When speaking about Web 3.0, hacking may be viewed as the simplest part of the crypto crime. To hide their trails, cybercriminals may turn to “mixers” that allow users to deposit cryptocurrency to mix it with the virtual assets of other users. Tornado Cash is one of the most popular crypto mixers. However, mixers do not guarantee 100% anonymity for malicious actors especially if mixed sums are very substantial. Some firms including Chainalysis have started developing de-anonymization technologies.

In Q1 2022, crypto losses spiked 692% compared to the same period in 2021

Last week the DeFi sector experienced the largest hack to date when Axie Infinity’s Ronin Network was exploited for about $625M. The more people enter the crypto field, the higher the total volume of crypto crime. The other big projects that fell victim to hacks were Wormhole ($320M) and Qubit Finance ($80M). Ronin and Wormhole hacks represent serious vulnerabilities in the crypto ecosystem.

The total volume of losses experienced by the Web 3.0 ecosystem in Q1 2022 was $1.23B, 692% more than in 2021 ($154.6M). It is likely that the number of sophisticated attacks in crypto will continue increasing. And these attacks will become more lucrative. Even a single error in the project’s code may enable hackers to conduct the exploit.
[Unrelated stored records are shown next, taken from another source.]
(* ===== verification/Files.v ===== *)
(** * Files of the game (libc-shim)

    The paths of Android are rewritten to the data directory (iorewrite.h); the flags of [open]
    and the commands of [fcntl] and [ioctl] are translated (file_misc.cpp), directories are
    wrapped (dirent.cpp) and [poll] is made of [select] for hosts whose [poll] is broken.
    The host's calls and constants are parameters. *)

From S2P Require Import Prelude Network.
From Stdlib Require Import ZArith Ascii Lia.
From stdpp Require Import base gmap strings numbers list sets.

Open Scope Z_scope.

Module Files.

(** ** Paths *)
Definition starts (p s : bytes) : bool := bool_decide (take (length p) s = p).
Section Rewrite.
(** [from_android_data_dir] and [to_android_data_dir]. *)
Context (from to : bytes).
(** [memcmp] is decided at the end of a shorter path, which it may read beyond.  [rfind] at
    position 0 gives 0, which is false, when [to] starts with [from]. *)
Definition rewritten (p : bytes) : bool := starts from p && negb (starts from to).
Definition rewrite (p : bytes) : bytes := if rewritten p then to ++ drop (length from) p else p.
(** The calls; [None] is a null pointer, from which no string can be made. *)
Definition iorewrite0 (p : option bytes) : outcome exn bytes := match p with Some p => Ret (rewrite p) | None => Undef end.
Definition iorewrite1 {A} (org : option bytes -> A) (p : option bytes) : A := org (rewrite <$> p).
(** The function calls itself after the first path is rewritten. *)
Fixpoint iorewrite2 {A} (fuel : nat) (org : option bytes -> option bytes -> A) (p1 p2 : option bytes) : outcome exn A :=
  match fuel with
  | O => Diverge
  | S fuel =>
      match p1 with
      | Some p => if rewritten p then iorewrite2 fuel org (Some (rewrite p)) p2 else Ret (org p1 (rewrite <$> p2))
      | None => Ret (org p1 (rewrite <$> p2))
      end
  end.
(** Every signed 64-bit number survives the packed encoding: the decoder gives back its
    64-bit pattern and stops exactly behind it; a truncated encoding is a fatal error, never a
    read behind the buffer. *)
Theorem packed_number_read (v : Z) (rest : list Z) : - 2 ^ 63 <= v < 2 ^ 63 ->
  pop_front (sleb128 v ++ rest) = Ret (wrapu 64 v, rest) /\
  (forall n, (n < length (sleb128 v))%nat -> exists e, pop_front (take n (sleb128 v)) = Throw e).
Proof.
  intros Hv. split; [by apply number_read|].
  assert (forall m w k acc n, k <= 9 -> Z.of_nat m = 10 - k -> 0 <= k -> (n < length (sleb_encode m w))%nat ->
    exists e, sleb_loop (take n (sleb_encode m w)) acc (7 * k) = Throw e) as H.
  { induction m as [|m IH]; intros w k acc n Hk Hm Hk0 Hn; [cbn in Hn; lia|].
    destruct n as [|n]; [by eexists|]. cbn [sleb_encode] in *. destruct (decide _); cbn [length] in Hn; [lia|].
    destruct (low_bits w) as (_ & _ & _ & _ & _ & Hc). cbn [take sleb_loop]. rewrite decide_False by lia. rewrite decide_True by done.
    replace (7 * k + 7) with (7 * (k + 1)) by lia. destruct m as [|m]; [cbn in Hn; lia|]. apply IH; lia. }
  intros n Hn. apply (H 10%nat v 0 0 n); try lia. done.
Qed.
Lemma packed_number_read_witness :
  pop_front (sleb128 (-624485) ++ [7]) = Ret (2 ^ 64 - 624485, [7]) /\ sleb128 (-624485) = [155; 241; 89].
Proof. split; [|reflexivity]. destruct (packed_number_read (-624485) [7]) as [E _]; [lia|]. exact E. Defined.

(** An encoding of more than ten bytes shifts by more bits than the value has. *)
Theorem long_number_undefined (a b c d e f g h i j k : Z) (rest : list Z) :
  Forall (fun x => Z.land x 128 <> 0) [a; b; c; d; e; f; g; h; i; j] -> pop_front (a :: b :: c :: d :: e :: f :: g :: h :: i :: j :: k :: rest) = Undef.
Proof.
  intros H. repeat (apply Forall_cons_1 in H as [? H]). unfold pop_front. cbn [sleb_loop]. do 10 (rewrite decide_False by lia; rewrite decide_True by done).
  by rewrite decide_True by lia.
Qed.

(** ** Substitution *)
(** The reference reads the text once, from left to right. *)
Fixpoint scan (fuel : nat) (params : list (bytes * bytes)) (s : bytes) : bytes :=
  match fuel, s with
  | S fuel, c :: s =>
      if decide (c = dollar) then
        match match_param params s with Some (n, r) => r ++ scan fuel params (drop n s) | None => c :: scan fuel params s end
      else c :: scan fuel params s
  | _, _ => []
  end.
(** ** Mapping the segments *)
Definition up (x : Z) : Z := x + (- x) mod 4096.
Definition down (x : Z) : Z := x - x mod 4096.
Ltac pages := unfold up, down in *; Z.to_euclidean_division_equations; lia.
Lemma up_mono x y : x <= y -> up x <= up y.
Proof. intros. pages. Qed.
Lemma PAGE_END_up x : 0 <= x <= 2 ^ 64 - 4096 -> PAGE_END x = up x.
Proof. apply PAGE_END_mod. Qed.
Lemma PAGE_START_down x : 0 <= x < 2 ^ 64 -> PAGE_START x = down x.
Proof. apply PAGE_START_mod. Qed.
Lemma within_spec a b x : within a b x = true <-> a <= x < b.
Proof. apply bool_decide_eq_true. Qed.
Lemma mapped_spec n : forall a (m : memory), mapped n a m = true <-> forall x, a <= x < a + Z.of_nat n -> is_Some (m x).
Proof.
  induction n as [|n IH]; intros a m; cbn [mapped]; [split; [lia|done]|]. destruct (m a) as [b|] eqn:E.
  - rewrite IH. split; intros H x Hx; [destruct (decide (x = a)) as [->|]; [by eexists|]|]; apply H; lia.
  - split; [done|]. intros H. destruct (H a ltac:(lia)) as [b Hb]. congruence.
Qed.
Lemma memset_spec v n a (m : memory) : (forall x, a <= x < a + Z.of_nat n -> is_Some (m x)) -> exists m', memset n a v m = Ret m' /\ forall x, m' x = if within a (a + Z.of_nat n) x then Some v else m x.
Proof. intros H%mapped_spec. unfold memset. rewrite H. by eexists. Qed.
(** [d] is the distance of the library from its own addresses. *)
Definition placed (d : Z) (p : Phdr) : Prop := 0 <= p_vaddr p + d /\ p_vaddr p + d + p_memsz p <= user_end.
Lemma shifted bias d p : bias = wrapu 64 d -> placed d p -> 0 <= p_memsz p -> wrapu 64 (p_vaddr p + bias) = p_vaddr p + d.
Proof. intros -> [H1 H2] Hm. unfold wrapu. rewrite Zplus_mod_idemp_r. apply Z.mod_small. unfold user_end in H2. lia. Qed.
Section LoadSafe.
Context (file : list Z) (file_offset : Z) (fixed_fails : Z -> Z -> bool).
Hypothesis file_small : 0 < Z.of_nat (length file) < 2 ^ 62.
Hypothesis offset_aligned : 0 <= file_offset /\ file_offset mod 4096 = 0.
(** A segment as the format defines it, with its part of the file in the file. *)
Definition wf_segment (p : Phdr) : Prop :=
  wf_Phdr p /\ p_filesz p <= p_memsz p /\ p_offset p mod 4096 = p_vaddr p mod 4096 /\ file_offset + p_offset p + p_filesz p <= Z.of_nat (length file).
(** The memory holds the segment at an address; what follows the part of the file is zero, up to the next page only if the segment is writable. *)
Definition holds (m : memory) (a : Z) (p : Phdr) : Prop :=
  (forall i, 0 <= i < p_filesz p -> m (a + i) = file !! Z.to_nat (file_offset + p_offset p + i)) /\
  (forall i, p_filesz p <= i < p_memsz p -> Z.land (p_flags p) PF_W <> 0 \/ up (a + p_filesz p) <= a + i -> m (a + i) = Some 0).
Lemma file_byte_in pos : 0 <= pos < Z.of_nat (length file) -> file_byte file pos = file !! Z.to_nat pos.
Proof. intros H. unfold file_byte. rewrite decide_False by lia. destruct (file !! Z.to_nat pos) eqn:E; [done|]. apply lookup_ge_None in E. lia. Qed.
Lemma file_byte_page pos : 0 <= pos < up (Z.of_nat (length file)) -> is_Some (file_byte file pos).
Proof. intros H. unfold file_byte. rewrite decide_False by lia. destruct (file !! Z.to_nat pos); [by eexists|]. rewrite PAGE_END_up by lia. rewrite decide_True by lia. by eexists. Qed.
(** The pages of a segment change, and no others. *)
Definition framed (lo hi : Z) (s s' : space) : Prop := forall x, x < lo \/ hi <= x -> bytes_ s' x = bytes_ s x /\ taken s' x = taken s x.
Lemma mmap_fixed_spec a size content s : 0 <= a -> 0 < size -> a + size <= user_end -> exists r, mmap_fixed fixed_fails a size content s = r /\
  match r with
  | None => fixed_fails a size = true
  | Some s' => (forall x, bytes_ s' x = if within a (up (a + size)) x then content (x - a) else bytes_ s x) /\ (forall x, taken s' x = within a (up (a + size)) x || taken s x)
  end.
Proof.
  intros Ha Hs He. eexists. split; [done|]. unfold mmap_fixed. unfold user_end in *. destruct (decide _) as [Hc|Hc]; [destruct Hc as [|[|]]; (done || lia)|].
  rewrite PAGE_END_up by lia. done.
Qed.
Lemma file_mapped p a s : wf_segment p -> 0 <= a -> a mod 4096 = p_vaddr p mod 4096 -> a + p_memsz p <= user_end ->
  match (if decide (wrapu 64 (wrapu 64 (p_offset p + p_filesz p) - PAGE_START (p_offset p)) <> 0)
         then mmap_file file fixed_fails (PAGE_START a) (wrapu 64 (wrapu 64 (p_offset p + p_filesz p) - PAGE_START (p_offset p))) (wraps 64 (file_offset + PAGE_START (p_offset p))) s else Some s) with
  | None => exists b n, fixed_fails b n = true
  | Some s' => (forall x, bytes_ s' x = if within (down a) (up (a + p_filesz p)) x then file_byte file (file_offset + p_offset p + (x - a)) else bytes_ s x) /\
      (forall x, taken s' x = within (down a) (up (a + p_filesz p)) x || taken s x)
  end.
Proof.
  intros ((Ho & Hv & Hf & Hm & _) & Hle & Hmod & Hin) Ha Hamod Hend. unfold is_u64, user_end in *. destruct offset_aligned as [Hfo Hfa].
  rewrite (wrapu_small 64 (p_offset p + p_filesz p)) by lia. rewrite !PAGE_START_down by lia. rewrite wrapu_small by pages.
  assert (wraps 64 (file_offset + down (p_offset p)) = file_offset + down (p_offset p)) as -> by (unfold wraps; rewrite Z.mod_small by pages; lia).
  destruct (decide _) as [Hl|Hl].
  - unfold mmap_file. rewrite decide_False by (unfold PAGE_SIZE; pages).
    destruct (mmap_fixed_spec (down a) (p_offset p + p_filesz p - down (p_offset p)) (fun j => file_byte file (file_offset + down (p_offset p) + j)) s) as (r & -> & Hr); [pages|pages|unfold user_end; pages|].
    replace (down a + (p_offset p + p_filesz p - down (p_offset p))) with (a + p_filesz p) in Hr by pages. destruct r as [s'|]; [|by eexists _, _]. destruct Hr as [Hb Ht]. split; [|done].
    intros x. rewrite Hb. destruct (within _ _ x); [|done]. f_equal. pages.
  - assert (forall x, within (down a) (up (a + p_filesz p)) x = false) as Hw by (intros x; apply bool_decide_eq_false_2; pages). split; intros x; by rewrite Hw.
Qed.
(** The rest of the last page of the file part is cleared in a writable segment. *)
Lemma tail_cleared flags e (m : memory) : 0 <= e -> (forall x, e <= x < up e -> is_Some (m x)) ->
  exists m', (if decide (Z.land flags PF_W <> 0 /\ 0 < PAGE_OFFSET e) then memset (Z.to_nat (PAGE_SIZE - PAGE_OFFSET e)) e 0 m else Ret m) = Ret m' /\
    forall x, m' x = if decide (Z.land flags PF_W <> 0 /\ e <= x < up e) then Some 0 else m x.
Proof.
  intros He Hm. rewrite PAGE_OFFSET_mod. unfold PAGE_SIZE. destruct (decide (_ /\ 0 < _)) as [[Hw Hp]|Hn].
  - assert (Z.of_nat (Z.to_nat (4096 - e mod 4096)) = up e - e) as El by pages. destruct (memset_spec 0 (Z.to_nat (4096 - e mod 4096)) e m) as (m' & -> & Hm').
    { intros x Hx. apply Hm. lia. }
    exists m'. split; [done|]. intros x. rewrite Hm', El. unfold within. case_bool_decide; [rewrite decide_True by lia; done|rewrite decide_False by lia; done].
  - exists m. split; [done|]. intros x. rewrite decide_False; [done|]. intros [Hw Hx]. apply Hn. split; [done|]. pages.
Qed.
(** What the three steps leave. *)
Definition segment_memory (p : Phdr) (a : Z) (m : memory) (x : Z) : option Z :=
  if within (up (a + p_filesz p)) (up (a + p_memsz p)) x then Some 0
  else if decide (Z.land (p_flags p) PF_W <> 0 /\ a + p_filesz p <= x < up (a + p_filesz p)) then Some 0
  else if within (down a) (up (a + p_filesz p)) x then file_byte file (file_offset + p_offset p + (x - a)) else m x.
Lemma segment_memory_holds p a m m' : wf_segment p -> (forall x, m' x = segment_memory p a m x) -> holds m' a p.
Proof.
  intros ((Ho & Hv & Hf & Hm & _) & Hle & Hmod & Hin) Hx. unfold is_u64 in *. destruct offset_aligned as [Hfo Hfa]. split.
  - intros i Hi. rewrite Hx. unfold segment_memory, within. rewrite bool_decide_eq_false_2 by pages. rewrite decide_False by lia. rewrite bool_decide_eq_true_2 by pages.
    replace (a + i - a) with i by lia. apply file_byte_in. lia.
  - intros i Hi Hw. rewrite Hx. unfold segment_memory, within. case_bool_decide; [done|]. destruct (decide _) as [|Hn]; [done|]. destruct Hw as [Hw|Hw]; [|pages]. exfalso. apply Hn. split; [done|]. pages.
Qed.
Lemma segment_memory_frame p a (m : memory) x : p_filesz p <= p_memsz p -> 0 <= p_filesz p -> x < down a \/ up (a + p_memsz p) <= x -> segment_memory p a m x = m x.
Proof. intros Hle Hf Hx. unfold segment_memory, within. rewrite bool_decide_eq_false_2 by pages. rewrite decide_False by pages. by rewrite bool_decide_eq_false_2 by pages. Qed.
Lemma segment_loaded p a bias s : wf_segment p -> wrapu 64 (p_vaddr p + bias) = a -> a mod 4096 = p_vaddr p mod 4096 -> a + p_memsz p <= user_end ->
  exists ok s', load_segment file file_offset fixed_fails bias p s = Ret (ok, s') /\ framed (down a) (up (a + p_memsz p)) s s' /\
    (if ok then holds (bytes_ s') a p else (exists b n, fixed_fails b n = true)).
Proof.
  intros Hwf Ea Hamod Hend. pose proof Hwf as ((Ho & Hv & Hf & Hm & _) & Hle & Hmod & Hin). assert (0 <= a) as Ha by (subst a; apply wrapu_range; lia). destruct offset_aligned as [Hfo Hfa].
  unfold load_segment. rewrite Ea. cbv zeta. pose proof (file_mapped p a s Hwf Ha Hamod Hend) as Hfile. unfold is_u64, user_end in *.
  rewrite (wrapu_small 64 (a + p_memsz p)), (wrapu_small 64 (a + p_filesz p)) by lia. rewrite (PAGE_END_up (a + p_memsz p)), (PAGE_END_up (a + p_filesz p)) by lia.
  rewrite (decide_False (P := _ <= 0)) by lia. rewrite (decide_False (P := _ < wrapu 64 (p_offset p + p_filesz p))) by (rewrite wrapu_small by lia; lia).
  destruct (if decide _ then mmap_file _ _ _ _ _ s else Some s) as [s1|]; [|exists false, s; split_and!; done]. destruct Hfile as [Hb1 Ht1].
  destruct (tail_cleared (p_flags p) (a + p_filesz p) (bytes_ s1)) as (m2 & -> & Hm2); [lia| |].
  { intros x Hx. rewrite Hb1. rewrite (proj2 (within_spec _ _ _)) by pages. apply file_byte_page. pages. }
  cbn [mbind outcome_bind]. destruct (decide (up (a + p_filesz p) < up (a + p_memsz p))) as [Hz|Hz].
  - destruct (mmap_fixed_spec (up (a + p_filesz p)) (up (a + p_memsz p) - up (a + p_filesz p)) (fun _ => Some 0) (mkSpace m2 (taken s1))) as (r & -> & Hr); [pages|lia|unfold user_end; pages|].
    replace (up (up (a + p_filesz p) + (up (a + p_memsz p) - up (a + p_filesz p)))) with (up (a + p_memsz p)) in Hr by pages. cbn [bytes_ taken] in Hr. destruct r as [s'|].
    + destruct Hr as [Hb Ht]. exists true, s'. assert (forall x, bytes_ s' x = segment_memory p a (bytes_ s) x) as Hs' by (intros x; unfold segment_memory; by rewrite Hb, Hm2, Hb1).
      split_and!; [done| |by apply (segment_memory_holds p a (bytes_ s))].
      intros x Hx. rewrite Hs', segment_memory_frame by (done || lia). split; [done|]. rewrite Ht, Ht1. unfold within. rewrite !bool_decide_eq_false_2 by pages. done.
    + exists false. eexists. split_and!; [done| |by eexists _, _]. intros x Hx. cbn [bytes_ taken]. rewrite Hm2, Hb1, Ht1. unfold within. rewrite decide_False by pages. by rewrite !bool_decide_eq_false_2 by pages.
  - exists true. eexists. assert (forall x, m2 x = segment_memory p a (bytes_ s) x) as Hs' by (intros x; unfold segment_memory, within; rewrite bool_decide_eq_false_2 by lia; by rewrite Hm2, Hb1).
    split_and!; [done| |by apply (segment_memory_holds p a (bytes_ s))].
    intros x Hx. cbn [bytes_ taken]. rewrite Hs', segment_memory_frame by (done || lia). split; [done|]. rewrite Ht1. unfold within. by rewrite !bool_decide_eq_false_2 by pages.
Qed.
Lemma holds_ext m m' a p : p_filesz p <= p_memsz p -> 0 <= p_filesz p -> (forall x, a <= x < a + p_memsz p -> m' x = m x) -> holds m a p -> holds m' a p.
Proof. intros Hle Hf Hx [H1 H2]. split; intros i Hi; [rewrite Hx by lia; by apply H1|]. intros Hw. rewrite Hx by lia. by apply H2. Qed.
(** Segments without a common page. *)
Definition apart (p q : Phdr) : Prop := up (p_vaddr p + p_memsz p) <= down (p_vaddr q) \/ up (p_vaddr q + p_memsz q) <= down (p_vaddr p).
Definition loads (phdrs : list Phdr) : list Phdr := filter (fun p => p_type p = PT_LOAD) phdrs.
Definition outside (d : Z) (ps : list Phdr) (x : Z) : Prop := Forall (fun p => x < down (p_vaddr p + d) \/ up (p_vaddr p + d + p_memsz p) <= x) ps.
Lemma segments_loaded bias d phdrs : bias = wrapu 64 d -> d mod 4096 = 0 -> Forall wf_segment (loads phdrs) -> Forall (placed d) (loads phdrs) -> ForallOrdPairs apart (loads phdrs) -> forall s,
  exists ok s', LoadSegments file file_offset fixed_fails bias phdrs s = Ret (ok, s') /\ (forall x, outside d (loads phdrs) x -> bytes_ s' x = bytes_ s x /\ taken s' x = taken s x) /\
    (if ok then Forall (fun p => holds (bytes_ s') (p_vaddr p + d) p) (loads phdrs) else (exists b n, fixed_fails b n = true)).
Proof.
  intros Hb Hd. induction phdrs as [|p phdrs IH]; intros Hwf Hpl Hap s.
  { exists true, s. split_and!; [done|done|constructor]. }
  cbn [LoadSegments]. unfold loads in *. rewrite filter_cons in *. unfold is_load. destruct (decide (p_type p = PT_LOAD)) as [Hl|Hl]; [rewrite bool_decide_eq_true_2 by done|rewrite bool_decide_eq_false_2 by done; by apply IH].
  apply Forall_cons_1 in Hwf as [Hp Hwf]. apply Forall_cons_1 in Hpl as [Hpp Hpl]. inversion Hap as [|? ? Hap1 Hap2]; subst a l.
  pose proof Hp as ((_ & _ & Hf & Hm & _) & Hle & _ & _). unfold is_u64 in *.
  destruct (segment_loaded p (p_vaddr p + d) bias s Hp (shifted bias d p Hb Hpp ltac:(lia)) ltac:(rewrite Zplus_mod, Hd, Z.add_0_r; by apply Z.mod_mod) ltac:(apply Hpp)) as (ok & s1 & -> & Hfr & Hok).
  cbn [mbind outcome_bind fst snd]. destruct ok.
  - destruct (IH Hwf Hpl Hap2 s1) as (ok & s' & E & Hout & Hres). exists ok, s'. split; [done|]. split.
    + intros x [Hx Hxs]%Forall_cons_1. destruct (Hout x Hxs) as [-> ->]. apply Hfr. lia.
    + destruct ok; [|done]. constructor; [|done]. apply (holds_ext (bytes_ s1)); [lia|lia| |done]. intros x Hx. apply Hout.
      apply Forall_forall. intros q Hq. rewrite Forall_forall in Hap1. specialize (Hap1 q Hq). unfold apart in Hap1. pages.
  - exists false, s1. split; [done|]. split; [|done]. intros x [Hx _]%Forall_cons_1. apply Hfr. lia.
Qed.
End LoadSafe.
EU targets crypto asset services to russia in latest sanctions

In the latest round of sanctions, the EU targeted crypto wallets, banks, trusts, and currencies to close loopholes that may potentially allow russia to move money abroad. Following the russian invasion of Ukraine, EU-based crypto exchanges were required to apply sanctions that bar transactions from particular individuals.

On Friday the EU extended the prohibitions to deposits to crypto wallets. It is just a part of the wide list of financial sanctions imposed recently by the EU on russia. From now on, it will be extremely difficult for russian people to store their wealth in the EU.

Ukraine uses smash and grab cyberattacks to defeat russia

Cyber retaliation has already caused serious headaches to many russian organizations as well as foreign companies that still operate in this country. Such groups as Anonymous, IT Army of Ukraine, and Hacker Forces have been stealing headlines since the beginning of the war. However, many data leaks may seem to be useless or there is just too much noise around them without any real consequences. That does not mean that these attacks do not make sense.

Smash and grab cyberattacks do not have narrow targets. Attackers simply take everything possible in the hope that there are sensitive files. However, these attacks force russia to allocate resources to investigate their consequences. Thus, these attacks tie up the resources of russian cyber specialists. And these attacks distract russian attention from more stealthy operations such as the ones carried out by the Cyber Operations Unit of Ukraine’s Defense Intelligence Service. The main problem of the pro-Ukrainian hacktivists is that they are attacking where they can rather than where it would cause the most serious damage to russia. Nevertheless, any help is appreciated.

Government-targeted DDoS attacks surge over 1,800% in 2021

Governments worldwide are now focused on protecting both their physical and digital borders. According to the data provided by Atlas VPN, the volume of DDoS attacks per customer aimed at the government sector soared by a shocking 1,881% in 2021 compared to 2020. At the same time, the number of attack events decreased by 70%. That means that attacks are becoming more severe.

DDoS attacks are utilized to disrupt the functioning of governments or as a form of protest by citizens. Apart from government sector, the list of other heavily targeted sectors includes retail, research and education, online commerce and gaming, and technology. The modern cyber war between russia and Ukraine will likely further increase the volume of DDoS attacks targeting all these sectors but especially the government.